:: Source records ::
· · · ·

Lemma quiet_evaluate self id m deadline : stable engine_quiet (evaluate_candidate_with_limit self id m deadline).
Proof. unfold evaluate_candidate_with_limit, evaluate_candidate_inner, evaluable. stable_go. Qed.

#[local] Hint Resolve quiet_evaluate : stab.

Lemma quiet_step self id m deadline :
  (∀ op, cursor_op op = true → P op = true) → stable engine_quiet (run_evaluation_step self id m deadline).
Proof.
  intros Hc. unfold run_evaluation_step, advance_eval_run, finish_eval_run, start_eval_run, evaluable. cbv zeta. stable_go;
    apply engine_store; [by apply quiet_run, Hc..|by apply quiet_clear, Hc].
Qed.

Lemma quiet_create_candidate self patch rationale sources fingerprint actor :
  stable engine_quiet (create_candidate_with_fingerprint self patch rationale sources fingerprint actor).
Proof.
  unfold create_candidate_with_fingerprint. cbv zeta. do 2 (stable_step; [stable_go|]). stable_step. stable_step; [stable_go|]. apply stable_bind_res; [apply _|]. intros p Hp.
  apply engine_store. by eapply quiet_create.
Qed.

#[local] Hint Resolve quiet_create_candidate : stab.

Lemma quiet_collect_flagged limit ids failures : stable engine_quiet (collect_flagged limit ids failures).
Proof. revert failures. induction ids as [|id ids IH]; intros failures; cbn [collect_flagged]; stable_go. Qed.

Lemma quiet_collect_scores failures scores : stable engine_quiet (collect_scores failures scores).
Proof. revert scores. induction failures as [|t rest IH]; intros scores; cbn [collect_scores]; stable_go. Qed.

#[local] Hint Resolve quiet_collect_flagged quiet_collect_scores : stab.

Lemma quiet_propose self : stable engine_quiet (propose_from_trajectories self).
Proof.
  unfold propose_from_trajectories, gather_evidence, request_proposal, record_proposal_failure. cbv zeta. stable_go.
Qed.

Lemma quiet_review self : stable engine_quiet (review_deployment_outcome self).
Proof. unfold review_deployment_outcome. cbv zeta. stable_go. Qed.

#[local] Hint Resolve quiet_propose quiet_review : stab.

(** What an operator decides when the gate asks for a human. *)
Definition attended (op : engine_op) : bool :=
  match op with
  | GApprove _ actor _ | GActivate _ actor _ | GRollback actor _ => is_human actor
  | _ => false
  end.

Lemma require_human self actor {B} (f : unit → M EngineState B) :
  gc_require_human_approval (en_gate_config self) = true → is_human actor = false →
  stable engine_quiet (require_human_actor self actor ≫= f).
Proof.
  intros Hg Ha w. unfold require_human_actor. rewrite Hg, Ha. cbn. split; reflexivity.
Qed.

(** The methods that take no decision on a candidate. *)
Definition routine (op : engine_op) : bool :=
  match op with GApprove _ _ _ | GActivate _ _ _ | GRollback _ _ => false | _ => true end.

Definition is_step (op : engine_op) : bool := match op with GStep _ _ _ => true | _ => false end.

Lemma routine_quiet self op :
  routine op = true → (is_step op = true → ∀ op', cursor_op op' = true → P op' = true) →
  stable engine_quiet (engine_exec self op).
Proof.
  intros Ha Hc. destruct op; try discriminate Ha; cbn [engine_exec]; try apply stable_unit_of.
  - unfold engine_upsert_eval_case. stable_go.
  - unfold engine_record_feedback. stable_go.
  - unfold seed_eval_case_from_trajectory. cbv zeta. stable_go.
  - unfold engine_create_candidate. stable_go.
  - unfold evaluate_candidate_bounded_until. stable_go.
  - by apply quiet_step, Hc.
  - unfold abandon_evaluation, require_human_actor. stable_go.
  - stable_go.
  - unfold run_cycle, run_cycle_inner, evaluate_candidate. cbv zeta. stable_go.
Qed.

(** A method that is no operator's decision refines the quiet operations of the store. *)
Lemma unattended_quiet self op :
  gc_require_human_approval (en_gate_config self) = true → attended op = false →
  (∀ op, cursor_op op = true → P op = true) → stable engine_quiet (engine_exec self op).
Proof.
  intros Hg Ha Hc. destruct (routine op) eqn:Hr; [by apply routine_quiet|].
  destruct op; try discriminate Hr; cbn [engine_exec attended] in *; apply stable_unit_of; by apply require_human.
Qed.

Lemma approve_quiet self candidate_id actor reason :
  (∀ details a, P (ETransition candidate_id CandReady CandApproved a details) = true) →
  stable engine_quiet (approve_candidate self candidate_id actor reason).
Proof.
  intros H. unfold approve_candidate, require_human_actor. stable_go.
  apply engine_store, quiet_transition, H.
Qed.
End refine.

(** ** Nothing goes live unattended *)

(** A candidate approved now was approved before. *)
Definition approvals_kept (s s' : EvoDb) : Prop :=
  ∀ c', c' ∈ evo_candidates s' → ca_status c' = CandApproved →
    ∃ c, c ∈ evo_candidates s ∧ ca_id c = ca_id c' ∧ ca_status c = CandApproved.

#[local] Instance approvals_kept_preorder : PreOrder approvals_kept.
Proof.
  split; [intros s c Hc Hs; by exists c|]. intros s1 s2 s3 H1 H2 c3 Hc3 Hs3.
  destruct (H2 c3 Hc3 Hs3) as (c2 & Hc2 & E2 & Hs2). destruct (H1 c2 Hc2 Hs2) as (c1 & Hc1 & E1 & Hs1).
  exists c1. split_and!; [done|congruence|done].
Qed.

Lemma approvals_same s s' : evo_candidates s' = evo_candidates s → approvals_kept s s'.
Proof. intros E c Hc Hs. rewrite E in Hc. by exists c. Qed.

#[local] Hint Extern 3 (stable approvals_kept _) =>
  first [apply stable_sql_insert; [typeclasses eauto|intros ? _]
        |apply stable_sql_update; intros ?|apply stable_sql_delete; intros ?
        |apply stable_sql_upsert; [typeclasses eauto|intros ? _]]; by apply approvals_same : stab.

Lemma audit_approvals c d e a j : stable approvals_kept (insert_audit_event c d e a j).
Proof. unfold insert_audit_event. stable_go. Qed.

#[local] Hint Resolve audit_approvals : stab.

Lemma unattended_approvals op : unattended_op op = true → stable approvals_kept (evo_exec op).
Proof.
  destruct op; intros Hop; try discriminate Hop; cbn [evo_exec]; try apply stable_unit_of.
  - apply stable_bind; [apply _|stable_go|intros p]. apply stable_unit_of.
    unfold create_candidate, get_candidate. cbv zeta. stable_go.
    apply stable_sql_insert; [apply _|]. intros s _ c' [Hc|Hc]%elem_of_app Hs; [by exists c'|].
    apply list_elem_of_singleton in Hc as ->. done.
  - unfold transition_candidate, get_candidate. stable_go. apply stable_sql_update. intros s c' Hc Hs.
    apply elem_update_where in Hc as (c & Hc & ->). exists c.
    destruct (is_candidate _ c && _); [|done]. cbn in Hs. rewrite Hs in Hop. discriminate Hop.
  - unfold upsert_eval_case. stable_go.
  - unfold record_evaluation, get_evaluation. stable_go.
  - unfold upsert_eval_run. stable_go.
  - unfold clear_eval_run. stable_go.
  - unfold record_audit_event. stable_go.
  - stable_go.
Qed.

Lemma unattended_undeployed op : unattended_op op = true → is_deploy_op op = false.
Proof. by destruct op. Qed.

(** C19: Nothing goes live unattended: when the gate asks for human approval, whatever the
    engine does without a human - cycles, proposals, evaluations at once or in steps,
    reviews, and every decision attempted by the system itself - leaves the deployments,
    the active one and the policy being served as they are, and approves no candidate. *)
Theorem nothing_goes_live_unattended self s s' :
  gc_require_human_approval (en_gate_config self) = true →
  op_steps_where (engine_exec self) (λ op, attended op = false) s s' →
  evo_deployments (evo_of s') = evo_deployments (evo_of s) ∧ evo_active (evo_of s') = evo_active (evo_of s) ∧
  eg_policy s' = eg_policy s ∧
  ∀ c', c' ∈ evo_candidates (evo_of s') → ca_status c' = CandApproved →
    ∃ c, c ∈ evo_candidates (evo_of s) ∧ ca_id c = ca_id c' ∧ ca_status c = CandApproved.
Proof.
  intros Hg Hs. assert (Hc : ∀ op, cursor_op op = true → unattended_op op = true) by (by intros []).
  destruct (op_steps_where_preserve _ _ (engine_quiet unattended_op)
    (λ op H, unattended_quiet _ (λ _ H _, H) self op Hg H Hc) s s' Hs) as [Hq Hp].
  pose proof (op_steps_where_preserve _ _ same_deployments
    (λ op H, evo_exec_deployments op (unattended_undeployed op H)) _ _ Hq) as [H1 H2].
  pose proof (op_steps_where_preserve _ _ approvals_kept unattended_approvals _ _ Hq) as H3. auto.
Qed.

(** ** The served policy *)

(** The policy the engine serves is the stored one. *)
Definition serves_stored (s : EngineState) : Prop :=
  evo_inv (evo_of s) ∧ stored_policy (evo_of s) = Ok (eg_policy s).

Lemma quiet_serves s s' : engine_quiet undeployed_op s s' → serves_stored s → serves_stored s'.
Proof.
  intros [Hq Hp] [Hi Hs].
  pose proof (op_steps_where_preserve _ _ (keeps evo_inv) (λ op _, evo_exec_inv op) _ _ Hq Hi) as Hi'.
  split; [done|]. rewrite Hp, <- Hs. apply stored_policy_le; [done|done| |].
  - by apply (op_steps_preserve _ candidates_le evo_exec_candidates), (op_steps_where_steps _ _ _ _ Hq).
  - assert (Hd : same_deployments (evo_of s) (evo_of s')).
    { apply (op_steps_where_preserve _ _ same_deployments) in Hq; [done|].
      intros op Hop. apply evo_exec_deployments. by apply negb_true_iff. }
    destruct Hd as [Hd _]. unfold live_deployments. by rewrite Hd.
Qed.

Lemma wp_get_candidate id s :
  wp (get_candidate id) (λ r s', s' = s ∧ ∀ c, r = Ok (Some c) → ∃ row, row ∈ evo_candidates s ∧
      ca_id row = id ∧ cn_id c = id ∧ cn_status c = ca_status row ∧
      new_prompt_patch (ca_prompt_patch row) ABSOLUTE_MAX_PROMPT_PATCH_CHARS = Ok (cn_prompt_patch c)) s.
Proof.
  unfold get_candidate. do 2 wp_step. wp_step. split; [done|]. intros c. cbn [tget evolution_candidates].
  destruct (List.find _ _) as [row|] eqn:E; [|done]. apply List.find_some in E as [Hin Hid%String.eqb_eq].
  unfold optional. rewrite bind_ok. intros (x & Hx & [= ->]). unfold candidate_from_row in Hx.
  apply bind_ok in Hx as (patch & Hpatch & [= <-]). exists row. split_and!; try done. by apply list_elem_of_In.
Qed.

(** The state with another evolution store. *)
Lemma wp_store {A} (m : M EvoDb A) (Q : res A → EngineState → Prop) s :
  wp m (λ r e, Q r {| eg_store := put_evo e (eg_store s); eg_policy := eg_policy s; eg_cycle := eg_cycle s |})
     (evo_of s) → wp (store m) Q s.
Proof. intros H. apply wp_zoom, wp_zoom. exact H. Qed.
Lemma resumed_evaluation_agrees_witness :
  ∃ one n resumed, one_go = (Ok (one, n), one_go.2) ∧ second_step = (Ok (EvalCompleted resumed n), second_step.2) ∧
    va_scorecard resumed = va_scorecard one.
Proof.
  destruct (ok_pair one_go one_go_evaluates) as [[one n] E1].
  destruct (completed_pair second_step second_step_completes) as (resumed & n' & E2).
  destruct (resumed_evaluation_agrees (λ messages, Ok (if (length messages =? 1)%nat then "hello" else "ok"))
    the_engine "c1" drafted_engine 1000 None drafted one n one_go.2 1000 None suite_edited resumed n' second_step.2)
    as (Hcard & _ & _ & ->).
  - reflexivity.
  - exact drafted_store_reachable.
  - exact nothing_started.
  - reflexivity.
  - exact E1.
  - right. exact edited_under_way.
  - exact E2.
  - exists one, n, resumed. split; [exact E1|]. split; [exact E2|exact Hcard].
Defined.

· · · ·

:: Task description ::
Look above and repeat, character for character, the lines from the first one to the line with "#[local] Hint Resolve quiet_collect_flagged", counting both.

:: Exercise result ::
Lemma quiet_evaluate self id m deadline : stable engine_quiet (evaluate_candidate_with_limit self id m deadline).
Proof. unfold evaluate_candidate_with_limit, evaluate_candidate_inner, evaluable. stable_go. Qed.

#[local] Hint Resolve quiet_evaluate : stab.

Lemma quiet_step self id m deadline :
  (∀ op, cursor_op op = true → P op = true) → stable engine_quiet (run_evaluation_step self id m deadline).
Proof.
  intros Hc. unfold run_evaluation_step, advance_eval_run, finish_eval_run, start_eval_run, evaluable. cbv zeta. stable_go;
    apply engine_store; [by apply quiet_run, Hc..|by apply quiet_clear, Hc].
Qed.

Lemma quiet_create_candidate self patch rationale sources fingerprint actor :
  stable engine_quiet (create_candidate_with_fingerprint self patch rationale sources fingerprint actor).
Proof.
  unfold create_candidate_with_fingerprint. cbv zeta. do 2 (stable_step; [stable_go|]). stable_step. stable_step; [stable_go|]. apply stable_bind_res; [apply _|]. intros p Hp.
  apply engine_store. by eapply quiet_create.
Qed.

#[local] Hint Resolve quiet_create_candidate : stab.

Lemma quiet_collect_flagged limit ids failures : stable engine_quiet (collect_flagged limit ids failures).
Proof. revert failures. induction ids as [|id ids IH]; intros failures; cbn [collect_flagged]; stable_go. Qed.

Lemma quiet_collect_scores failures scores : stable engine_quiet (collect_scores failures scores).
Proof. revert scores. induction failures as [|t rest IH]; intros scores; cbn [collect_scores]; stable_go. Qed.

#[local] Hint Resolve quiet_collect_flagged quiet_collect_scores : stab.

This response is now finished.